··· TASK INPUT

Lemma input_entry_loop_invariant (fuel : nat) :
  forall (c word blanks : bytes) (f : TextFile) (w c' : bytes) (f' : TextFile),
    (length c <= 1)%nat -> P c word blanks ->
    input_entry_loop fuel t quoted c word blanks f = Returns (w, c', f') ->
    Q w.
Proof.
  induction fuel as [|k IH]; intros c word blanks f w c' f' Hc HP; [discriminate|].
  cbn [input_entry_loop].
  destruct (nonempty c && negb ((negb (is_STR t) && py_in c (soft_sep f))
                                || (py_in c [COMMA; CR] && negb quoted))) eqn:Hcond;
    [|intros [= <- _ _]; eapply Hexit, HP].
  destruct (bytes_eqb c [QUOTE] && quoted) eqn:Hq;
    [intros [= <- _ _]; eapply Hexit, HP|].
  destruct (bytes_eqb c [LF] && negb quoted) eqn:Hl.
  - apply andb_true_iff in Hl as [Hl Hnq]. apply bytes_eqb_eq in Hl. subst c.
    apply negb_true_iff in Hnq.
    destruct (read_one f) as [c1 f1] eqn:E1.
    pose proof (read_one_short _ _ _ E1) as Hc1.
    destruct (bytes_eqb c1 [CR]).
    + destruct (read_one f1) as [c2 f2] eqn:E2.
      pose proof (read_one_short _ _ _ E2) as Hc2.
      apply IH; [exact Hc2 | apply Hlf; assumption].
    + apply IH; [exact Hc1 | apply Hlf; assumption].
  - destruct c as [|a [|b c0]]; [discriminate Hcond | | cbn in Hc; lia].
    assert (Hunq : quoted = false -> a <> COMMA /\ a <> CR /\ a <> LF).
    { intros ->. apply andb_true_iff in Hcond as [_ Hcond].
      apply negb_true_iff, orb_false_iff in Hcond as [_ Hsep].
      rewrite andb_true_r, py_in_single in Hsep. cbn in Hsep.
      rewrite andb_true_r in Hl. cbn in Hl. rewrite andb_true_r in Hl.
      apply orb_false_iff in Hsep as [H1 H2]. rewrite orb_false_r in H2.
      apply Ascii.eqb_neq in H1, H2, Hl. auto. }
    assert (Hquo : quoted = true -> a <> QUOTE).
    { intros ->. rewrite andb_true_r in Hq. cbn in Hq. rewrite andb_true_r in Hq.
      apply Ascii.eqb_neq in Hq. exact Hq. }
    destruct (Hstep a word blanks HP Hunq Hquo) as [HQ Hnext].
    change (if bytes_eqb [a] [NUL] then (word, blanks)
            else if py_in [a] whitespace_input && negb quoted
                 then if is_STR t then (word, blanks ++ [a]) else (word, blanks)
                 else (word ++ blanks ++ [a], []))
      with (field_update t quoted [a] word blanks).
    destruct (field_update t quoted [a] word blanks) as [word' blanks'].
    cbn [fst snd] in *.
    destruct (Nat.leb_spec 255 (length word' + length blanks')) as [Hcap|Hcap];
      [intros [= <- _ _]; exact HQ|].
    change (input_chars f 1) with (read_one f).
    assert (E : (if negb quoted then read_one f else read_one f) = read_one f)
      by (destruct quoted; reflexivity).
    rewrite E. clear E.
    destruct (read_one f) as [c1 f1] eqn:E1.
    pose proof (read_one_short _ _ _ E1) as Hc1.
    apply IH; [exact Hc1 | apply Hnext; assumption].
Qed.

······
··· TASK INPUT

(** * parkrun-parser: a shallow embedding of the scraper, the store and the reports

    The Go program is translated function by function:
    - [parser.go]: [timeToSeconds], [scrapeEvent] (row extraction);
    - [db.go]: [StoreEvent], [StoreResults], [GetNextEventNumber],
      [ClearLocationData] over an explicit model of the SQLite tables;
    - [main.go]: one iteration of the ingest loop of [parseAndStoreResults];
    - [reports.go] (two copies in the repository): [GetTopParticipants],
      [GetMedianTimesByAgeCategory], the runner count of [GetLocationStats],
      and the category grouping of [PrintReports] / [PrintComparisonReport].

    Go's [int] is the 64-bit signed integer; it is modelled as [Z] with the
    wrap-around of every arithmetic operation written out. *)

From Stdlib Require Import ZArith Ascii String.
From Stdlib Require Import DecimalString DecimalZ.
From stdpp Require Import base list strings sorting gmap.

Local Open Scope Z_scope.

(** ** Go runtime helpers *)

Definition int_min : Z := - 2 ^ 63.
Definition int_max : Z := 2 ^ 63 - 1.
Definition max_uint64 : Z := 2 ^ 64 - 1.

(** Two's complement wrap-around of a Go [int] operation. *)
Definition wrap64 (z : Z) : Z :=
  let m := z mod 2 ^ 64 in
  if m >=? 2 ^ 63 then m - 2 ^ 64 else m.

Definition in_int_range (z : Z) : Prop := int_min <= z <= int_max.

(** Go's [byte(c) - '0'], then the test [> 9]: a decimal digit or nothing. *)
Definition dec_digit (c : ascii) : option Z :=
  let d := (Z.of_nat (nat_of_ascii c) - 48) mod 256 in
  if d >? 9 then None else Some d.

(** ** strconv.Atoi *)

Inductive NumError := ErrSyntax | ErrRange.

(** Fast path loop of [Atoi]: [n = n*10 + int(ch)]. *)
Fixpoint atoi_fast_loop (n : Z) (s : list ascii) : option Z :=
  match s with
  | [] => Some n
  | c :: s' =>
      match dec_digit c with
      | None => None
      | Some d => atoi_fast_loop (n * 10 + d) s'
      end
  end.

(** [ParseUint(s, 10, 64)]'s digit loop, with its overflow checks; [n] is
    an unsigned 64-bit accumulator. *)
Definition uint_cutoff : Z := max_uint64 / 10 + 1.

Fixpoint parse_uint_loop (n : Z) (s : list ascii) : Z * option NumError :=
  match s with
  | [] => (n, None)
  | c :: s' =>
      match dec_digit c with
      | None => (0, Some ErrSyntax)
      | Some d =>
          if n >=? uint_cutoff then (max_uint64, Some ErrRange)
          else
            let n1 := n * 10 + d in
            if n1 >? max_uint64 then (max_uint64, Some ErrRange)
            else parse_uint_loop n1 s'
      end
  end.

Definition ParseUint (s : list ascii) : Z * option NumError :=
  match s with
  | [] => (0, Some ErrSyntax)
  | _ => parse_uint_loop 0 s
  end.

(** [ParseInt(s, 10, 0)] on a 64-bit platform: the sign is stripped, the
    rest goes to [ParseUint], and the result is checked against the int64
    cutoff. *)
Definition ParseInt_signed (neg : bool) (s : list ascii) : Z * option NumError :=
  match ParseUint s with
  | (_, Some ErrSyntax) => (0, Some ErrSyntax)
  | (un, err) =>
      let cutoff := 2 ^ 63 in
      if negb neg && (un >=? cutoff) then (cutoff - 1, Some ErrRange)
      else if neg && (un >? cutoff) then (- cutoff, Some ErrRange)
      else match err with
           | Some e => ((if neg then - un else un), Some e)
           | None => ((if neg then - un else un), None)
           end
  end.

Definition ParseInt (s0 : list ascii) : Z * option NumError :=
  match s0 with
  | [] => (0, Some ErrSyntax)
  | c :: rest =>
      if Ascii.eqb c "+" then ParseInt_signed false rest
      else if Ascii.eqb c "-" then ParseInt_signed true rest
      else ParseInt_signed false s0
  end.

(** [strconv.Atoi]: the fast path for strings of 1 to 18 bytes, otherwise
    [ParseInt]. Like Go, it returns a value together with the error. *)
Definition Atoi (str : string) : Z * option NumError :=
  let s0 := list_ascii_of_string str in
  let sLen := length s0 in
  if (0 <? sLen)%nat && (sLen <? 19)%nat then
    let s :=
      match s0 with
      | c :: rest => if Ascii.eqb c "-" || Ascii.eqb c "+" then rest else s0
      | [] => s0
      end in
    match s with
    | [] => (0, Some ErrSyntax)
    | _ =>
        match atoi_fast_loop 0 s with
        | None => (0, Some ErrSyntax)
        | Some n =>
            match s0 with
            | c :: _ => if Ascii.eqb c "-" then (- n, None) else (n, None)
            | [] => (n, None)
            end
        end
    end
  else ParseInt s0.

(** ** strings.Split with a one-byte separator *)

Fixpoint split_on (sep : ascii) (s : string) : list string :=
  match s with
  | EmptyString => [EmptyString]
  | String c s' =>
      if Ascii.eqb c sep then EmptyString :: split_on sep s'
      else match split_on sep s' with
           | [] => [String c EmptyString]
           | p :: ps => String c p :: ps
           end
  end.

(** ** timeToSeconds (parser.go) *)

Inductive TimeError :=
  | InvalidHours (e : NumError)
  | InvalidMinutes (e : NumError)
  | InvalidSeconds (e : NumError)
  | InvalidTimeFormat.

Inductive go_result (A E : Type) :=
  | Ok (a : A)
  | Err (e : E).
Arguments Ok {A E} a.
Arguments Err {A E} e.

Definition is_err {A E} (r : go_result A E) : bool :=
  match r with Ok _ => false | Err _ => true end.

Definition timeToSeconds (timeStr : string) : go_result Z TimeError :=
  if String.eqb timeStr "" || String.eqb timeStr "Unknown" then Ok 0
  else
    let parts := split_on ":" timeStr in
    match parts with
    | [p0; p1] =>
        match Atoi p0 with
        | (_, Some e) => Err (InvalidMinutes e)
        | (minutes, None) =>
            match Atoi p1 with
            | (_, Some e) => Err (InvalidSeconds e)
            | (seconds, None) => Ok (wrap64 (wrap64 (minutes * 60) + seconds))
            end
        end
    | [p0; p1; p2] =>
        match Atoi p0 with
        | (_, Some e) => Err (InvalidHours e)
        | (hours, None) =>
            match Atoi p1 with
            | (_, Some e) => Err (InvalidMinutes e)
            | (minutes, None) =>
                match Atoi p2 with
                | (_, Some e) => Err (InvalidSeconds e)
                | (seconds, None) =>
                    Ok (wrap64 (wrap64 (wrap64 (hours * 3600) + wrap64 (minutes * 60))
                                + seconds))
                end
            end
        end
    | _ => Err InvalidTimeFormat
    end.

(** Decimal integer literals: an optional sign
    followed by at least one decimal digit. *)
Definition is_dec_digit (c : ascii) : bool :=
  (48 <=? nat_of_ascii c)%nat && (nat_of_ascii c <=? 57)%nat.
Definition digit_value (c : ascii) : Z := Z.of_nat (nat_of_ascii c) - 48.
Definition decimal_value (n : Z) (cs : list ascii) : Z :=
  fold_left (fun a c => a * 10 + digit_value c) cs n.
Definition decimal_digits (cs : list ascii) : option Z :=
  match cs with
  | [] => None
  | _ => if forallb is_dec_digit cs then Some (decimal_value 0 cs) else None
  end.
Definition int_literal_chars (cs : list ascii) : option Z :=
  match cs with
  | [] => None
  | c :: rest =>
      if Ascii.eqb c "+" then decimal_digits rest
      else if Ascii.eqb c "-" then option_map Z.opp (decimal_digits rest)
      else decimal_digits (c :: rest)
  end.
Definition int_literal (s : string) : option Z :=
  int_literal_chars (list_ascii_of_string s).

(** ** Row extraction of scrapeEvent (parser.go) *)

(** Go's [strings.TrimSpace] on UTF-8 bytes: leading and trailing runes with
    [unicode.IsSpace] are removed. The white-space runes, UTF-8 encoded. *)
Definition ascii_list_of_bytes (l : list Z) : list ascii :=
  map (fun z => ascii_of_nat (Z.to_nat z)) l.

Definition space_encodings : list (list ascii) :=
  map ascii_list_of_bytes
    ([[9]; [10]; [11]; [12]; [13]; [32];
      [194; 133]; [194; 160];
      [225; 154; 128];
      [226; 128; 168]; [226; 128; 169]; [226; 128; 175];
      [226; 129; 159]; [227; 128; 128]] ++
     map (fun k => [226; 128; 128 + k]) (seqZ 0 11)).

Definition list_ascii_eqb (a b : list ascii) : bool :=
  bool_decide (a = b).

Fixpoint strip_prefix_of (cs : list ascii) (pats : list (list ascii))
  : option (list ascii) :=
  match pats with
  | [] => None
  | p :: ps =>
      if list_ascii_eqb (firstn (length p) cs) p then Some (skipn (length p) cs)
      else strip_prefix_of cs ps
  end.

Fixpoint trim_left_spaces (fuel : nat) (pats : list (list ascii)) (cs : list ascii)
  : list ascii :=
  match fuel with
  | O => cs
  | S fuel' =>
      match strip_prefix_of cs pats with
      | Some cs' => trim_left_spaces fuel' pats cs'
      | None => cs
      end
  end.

······
··· TASK INPUT

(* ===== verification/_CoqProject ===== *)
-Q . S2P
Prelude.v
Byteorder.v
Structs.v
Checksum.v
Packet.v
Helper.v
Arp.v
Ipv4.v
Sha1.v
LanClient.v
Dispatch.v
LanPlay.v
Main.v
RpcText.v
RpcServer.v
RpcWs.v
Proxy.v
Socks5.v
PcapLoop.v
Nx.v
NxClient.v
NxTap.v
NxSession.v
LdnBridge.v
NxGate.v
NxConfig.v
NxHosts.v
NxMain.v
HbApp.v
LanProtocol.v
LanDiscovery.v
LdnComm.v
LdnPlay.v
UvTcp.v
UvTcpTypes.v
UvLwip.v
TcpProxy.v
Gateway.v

······

◆ **REQUIREMENT**:
Check each line above for the string "length" and show the ones that have it.

◆ **RESPONSE TO THIS EXERCISE**:
    (length c <= 1)%nat -> P c word blanks ->
    destruct (Nat.leb_spec 255 (length word' + length blanks')) as [Hcap|Hcap];
  let sLen := length s0 in
      if list_ascii_eqb (firstn (length p) cs) p then Some (skipn (length p) cs)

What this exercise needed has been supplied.